BEGIN

(* ===== verification/WorkflowGraph.v ===== *)
(** * The order of a workflow's graph (packages/daemon/src/workflows/parser.ts)

    [workflowNodeOrder] ends, and gives every node after its needs, or finds nodes that
    need each other.  A run of an ordered graph never leaves a queued node behind. *)

From S2P Require Import Prelude JsString JsMap Json WorkflowRun Workflow WorkflowRules WorkflowSystem.
From S2P Require Import WorkflowInvariant.
From stdpp Require Import prelude strings list.
From Stdlib Require Import ZArith Lia.

Section Order.
Variable sort : list string → list string.
Hypothesis sort_permutation : ∀ l, sort l ≡ₚ l.
Variable definition : WorkflowDefinition.
Notation needs := (Graph.needs_in definition).

Lemma elem_of_filter (p : string → bool) l k : k ∈ List.filter p l ↔ k ∈ l ∧ p k = true.
Proof. by rewrite list_elem_of_In, filter_In, <-list_elem_of_In. Qed.

Lemma is_ready_spec complete k :
  Graph.is_ready definition complete k = true ↔ ∀ p, p ∈ needs k → p ∈ complete.
Proof. unfold Graph.is_ready. rewrite forallb_elem_of. by setoid_rewrite bool_decide_eq_true. Qed.

Lemma filter_split (p : string → bool) l :
  l ≡ₚ List.filter p l ++ List.filter (λ k, negb (p k)) l.
Proof.
  induction l as [|k l IH]; simpl; [done|]. destruct (p k); simpl; [by rewrite <-IH|].
  by rewrite <-Permutation_middle, <-IH.
Qed.

(** What a round leaves pending. *)
Lemma round_pending complete pending :
  let ready := sort (List.filter (Graph.is_ready definition complete) pending) in
  List.filter (λ k, negb (bool_decide (k ∈ ready))) pending =
  List.filter (λ k, negb (Graph.is_ready definition complete k)) pending.
Proof.
  intros ready. assert (∀ k, k ∈ ready ↔ k ∈ pending ∧ Graph.is_ready definition complete k = true) as Hr.
  { intros k. unfold ready. rewrite sort_permutation. apply elem_of_filter. }
  clearbody ready. assert (∀ l, (∀ k, k ∈ l → k ∈ pending) →
    List.filter (λ k, negb (bool_decide (k ∈ ready))) l =
    List.filter (λ k, negb (Graph.is_ready definition complete k)) l) as H; [|by apply H].
  induction l as [|k l IH]; intros Hl; simpl; [done|].
  assert (bool_decide (k ∈ ready) = Graph.is_ready definition complete k) as ->.
  { pose proof (Hl k ltac:(by left)). apply eq_true_iff_eq. rewrite bool_decide_eq_true, Hr. naive_solver. }
  rewrite IH; [done|]. intros k' Hk'. apply Hl. by right.
Qed.

(** Every node comes after its needs. *)
Definition topological (before ids : list string) : Prop :=
  ∀ l1 k l2 p, ids = l1 ++ k :: l2 → p ∈ needs k → p ∈ before ∨ p ∈ l1.

Lemma topological_app before l1 l2 :
  (∀ k p, k ∈ l1 → p ∈ needs k → p ∈ before) → topological (before ++ l1) l2 → topological before (l1 ++ l2).
Proof.
  intros H1 H2 m1 k m2 p E Hp. apply app_eq_inv in E as [(l & -> & E)|(l & -> & ->)].
  - destruct l as [|k' l]; simplify_eq/=.
    + destruct (H2 [] k m2 p) as [H|H%elem_of_nil]; [done..| |done].
      apply elem_of_app in H as [?|?]; [by left|right]. by rewrite ?app_nil_r in *.
    + left. eapply H1; [|done]. apply elem_of_app. right. by left.
  - rewrite elem_of_app. destruct (H2 l k m2 p) as [H|H]; [done..| |by auto].
    apply elem_of_app in H. tauto.
Qed.

Lemma order_loop_spec fuel pending complete ordered :
  (length pending ≤ fuel)%nat →
  match Graph.order_loop sort definition fuel pending complete ordered with
  | Graph.Ordered ids => ∃ rest, ids = ordered ++ rest ∧ rest ≡ₚ pending ∧ topological complete rest
  | Graph.Cycle => ∃ s, s ≠ [] ∧ (∀ k, k ∈ s → k ∈ pending) ∧
      ∀ k, k ∈ s → ∃ p, p ∈ needs k ∧ p ∉ complete ∧ (p ∈ pending → p ∈ s)
  | Graph.OutOfFuel => False
  end.
Proof.
  revert pending complete ordered. induction fuel as [|fuel IH]; intros pending complete ordered Hlen.
  { destruct pending; simpl in *; [|lia]. exists []. rewrite app_nil_r. split_and!; [done..|]. by intros [] ? ? ? ?. }
  destruct pending as [|k0 l]; [simpl; exists []; rewrite app_nil_r; split_and!; [done..|]; by intros [] ? ? ? ?|].
  cbn [Graph.order_loop]. remember (k0 :: l) as pending eqn:Ep.
  destruct (List.filter (Graph.is_ready definition complete) pending) as [|r1 rs] eqn:Er.
  { exists pending. subst. split_and!; [done..|]. intros k Hk.
    destruct (Graph.is_ready definition complete k) eqn:Ek.
    - assert (k ∈ List.filter (Graph.is_ready definition complete) (k0 :: l)) as H by by apply elem_of_filter.
      rewrite Er in H. by apply elem_of_nil in H.
    - apply not_true_iff_false in Ek.
      assert (¬ ∀ p, p ∈ needs k → p ∈ complete) as Hn by by rewrite <-is_ready_spec.
      destruct (decide (Forall (λ p, p ∈ complete) (needs k))) as [Hf|Hf].
      + destruct Hn. by apply Forall_forall.
      + apply not_Forall_Exists in Hf; [|intros ?; apply _]. apply Exists_exists in Hf as (p & ? & ?). eauto. }
  rewrite <-Er. pose proof (round_pending complete pending) as Hround. simpl in Hround. rewrite Hround.
  set (ready := sort (List.filter (Graph.is_ready definition complete) pending)) in *.
  set (next := List.filter (λ k, negb (Graph.is_ready definition complete k)) pending) in *.
  pose proof (filter_split (Graph.is_ready definition complete) pending) as Hsplit. fold next in Hsplit.
  assert (ready ≡ₚ List.filter (Graph.is_ready definition complete) pending) as Hready by apply sort_permutation.
  rewrite <-Hready in Hsplit.
  assert (length next ≤ fuel)%nat as Hnext.
  { pose proof (Permutation_length Hsplit) as Hl. pose proof (Permutation_length Hready) as Hl2.
    rewrite Er in Hl2. rewrite length_app in Hl. simpl in Hl2. lia. }
  assert (∀ k p, k ∈ ready → p ∈ needs k → p ∈ complete) as Hcomplete.
  { intros k p Hk. rewrite Hready in Hk. apply elem_of_filter in Hk as [_ Hk]. by apply is_ready_spec. }
  specialize (IH next (complete ++ ready) (ordered ++ ready) Hnext).
  destruct (Graph.order_loop sort definition fuel next (complete ++ ready) (ordered ++ ready)) as [ids| |]; [| |done].
  - destruct IH as (rest & -> & Hp & Ht). exists (ready ++ rest). rewrite <-app_assoc. split_and!; [done| |].
    + by rewrite Hp, <-Hsplit.
    + by apply topological_app.
  - destruct IH as (s & Hs & Hsub & Hc). exists s. split_and!; [done| |].
    + intros k Hk. rewrite Hsplit. apply elem_of_app. right. by apply Hsub.
    + intros k Hk. destruct (Hc k Hk) as (p & Hp & Hn & Hin). rewrite elem_of_app in Hn.
      exists p. split_and!; [done|tauto|]. rewrite Hsplit, elem_of_app. tauto.
Qed.

Lemma workflowNodeOrder_cases :
  match Graph.workflowNodeOrder sort definition with
  | Graph.Ordered ids => ids ≡ₚ jm_keys definition ∧ topological [] ids
  | Graph.Cycle => ∃ s, s ≠ [] ∧ (∀ k, k ∈ s → k ∈ jm_keys definition) ∧
      ∀ k, k ∈ s → ∃ p, p ∈ needs k ∧ (p ∈ jm_keys definition → p ∈ s)
  | Graph.OutOfFuel => False
  end.
Proof.
  unfold Graph.workflowNodeOrder. pose proof (order_loop_spec (length definition) (jm_keys definition) [] []) as H.
  unfold jm_keys in *. rewrite length_fmap in H. specialize (H (le_n _)).
  destruct (Graph.order_loop _ _ _ _ _ _); [| |done].
  - by destruct H as (rest & -> & ? & ?).
  - destruct H as (s & ? & ? & Hc). exists s. split_and!; [done..|]. intros k Hk. destruct (Hc k Hk) as (p & ? & _ & ?). eauto.
Qed.
End Order.

(** ** Runs of an ordered graph *)

Section Sound.
Variable parsed : WorkflowDefinition.
Variable evalWhen : WorkflowRunRecord → string → option bool.
Notation fine := (fine parsed (jm_keys parsed)).

(** When no node runs or waits and none is ready, every node has ended. *)
Lemma ordered_all_done d ids :
  NoDup_keys parsed → fine d → ids ≡ₚ jm_keys parsed → topological parsed [] ids →
  findReadyNodeIds d parsed = [] → no_running d → (∀ k, status_of k d ≠ Some NBlocked) →
  ∀ k, k ∈ jm_keys parsed → done_at k d = true.
Proof.
  intros Hnd Hd Hp Ht Hr Hrun Hbl. assert (∀ l1 l2, ids = l1 ++ l2 → ∀ k, k ∈ l1 → done_at k d = true) as H.
  2: { intros k Hk. apply (H ids []); [by rewrite app_nil_r|by rewrite Hp]. }
  induction l1 as [|k l1 IH] using rev_ind; intros l2 E k' Hk'; [by apply elem_of_nil in Hk'|].
  rewrite <-app_assoc in E. apply elem_of_app in Hk' as [Hk'|Hk'%list_elem_of_singleton]; [by eapply IH|subst k'].
  assert (k ∈ jm_keys parsed) as Hk by (rewrite <-Hp, E; set_solver).
  destruct (done_at k d) eqn:Ed; [done|]. exfalso.
  assert (status_of k d = Some NQueued) as Hq.
  { pose proof (proj2 (f_keys _ _ _ Hd k) Hk) as [st Hst]. unfold done_at in Ed. rewrite Hst in *. simpl in Ed.
    specialize (Hrun k). specialize (Hbl k). rewrite Hst in *. by destruct st. }
  pose proof Hk as Hk2. apply jm_key_is_Some in Hk2 as [node En].
  assert (k ∈ findReadyNodeIds d parsed) as Hin; [|rewrite Hr in Hin; by apply elem_of_nil in Hin].
  apply findReadyNodeIds_spec. split; [done|]. exists node. split; [by apply jm_get_elem|].
  intros p Hpn. destruct (Ht l1 k l2 p) as [H|H]; [done| |by apply elem_of_nil in H|].
  - unfold Graph.needs_in. by rewrite En.
  - pose proof (IH _ E p H) as Hdp. apply done_at_true in Hdp as (st & Hst & Hte).
    rewrite parent_terminal_done, Hst. done.
Qed.

Lemma ordered_sound ids :
  NoDup_keys parsed → ids ≡ₚ jm_keys parsed → topological parsed [] ids →
  sound_graph parsed evalWhen (jm_keys parsed).
Proof.
  intros Hnd Hp Ht uuid now d r Hd Ho. apply turn_orphans in Ho as (_ & Hr & Hrun & Hbl & n & Hn & Hnt).
  apply list_elem_of_fmap in Hn as ([k n'] & -> & Hin). simpl in *.
  assert (status_of k d = Some (ns_status n')) as Hs by (unfold status_of; by rewrite (jm_elem_get _ _ _ (f_wf _ _ _ Hd) Hin)).
  pose proof (ordered_all_done d ids Hnd Hd Hp Ht Hr Hrun Hbl k (fine_status _ _ _ _ _ Hd Hs)) as Hdone.
  unfold done_at in Hdone. rewrite Hs in Hdone. simpl in Hdone. congruence.
Qed.
End Sound.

END

• ABOUT THIS EXERCISE: Everything from the line containing "Lemma elem_of_filter (p" through the line containing "[|by apply H]." in the material above should be retyped exactly, both ends included, and nothing more.

• EXERCISE SOLUTION:
Lemma elem_of_filter (p : string → bool) l k : k ∈ List.filter p l ↔ k ∈ l ∧ p k = true.
Proof. by rewrite list_elem_of_In, filter_In, <-list_elem_of_In. Qed.

Lemma is_ready_spec complete k :
  Graph.is_ready definition complete k = true ↔ ∀ p, p ∈ needs k → p ∈ complete.
Proof. unfold Graph.is_ready. rewrite forallb_elem_of. by setoid_rewrite bool_decide_eq_true. Qed.

Lemma filter_split (p : string → bool) l :
  l ≡ₚ List.filter p l ++ List.filter (λ k, negb (p k)) l.
Proof.
  induction l as [|k l IH]; simpl; [done|]. destruct (p k); simpl; [by rewrite <-IH|].
  by rewrite <-Permutation_middle, <-IH.
Qed.

(** What a round leaves pending. *)
Lemma round_pending complete pending :
  let ready := sort (List.filter (Graph.is_ready definition complete) pending) in
  List.filter (λ k, negb (bool_decide (k ∈ ready))) pending =
  List.filter (λ k, negb (Graph.is_ready definition complete k)) pending.
Proof.
  intros ready. assert (∀ k, k ∈ ready ↔ k ∈ pending ∧ Graph.is_ready definition complete k = true) as Hr.
  { intros k. unfold ready. rewrite sort_permutation. apply elem_of_filter. }
  clearbody ready. assert (∀ l, (∀ k, k ∈ l → k ∈ pending) →
    List.filter (λ k, negb (bool_decide (k ∈ ready))) l =
    List.filter (λ k, negb (Graph.is_ready definition complete k)) l) as H; [|by apply H].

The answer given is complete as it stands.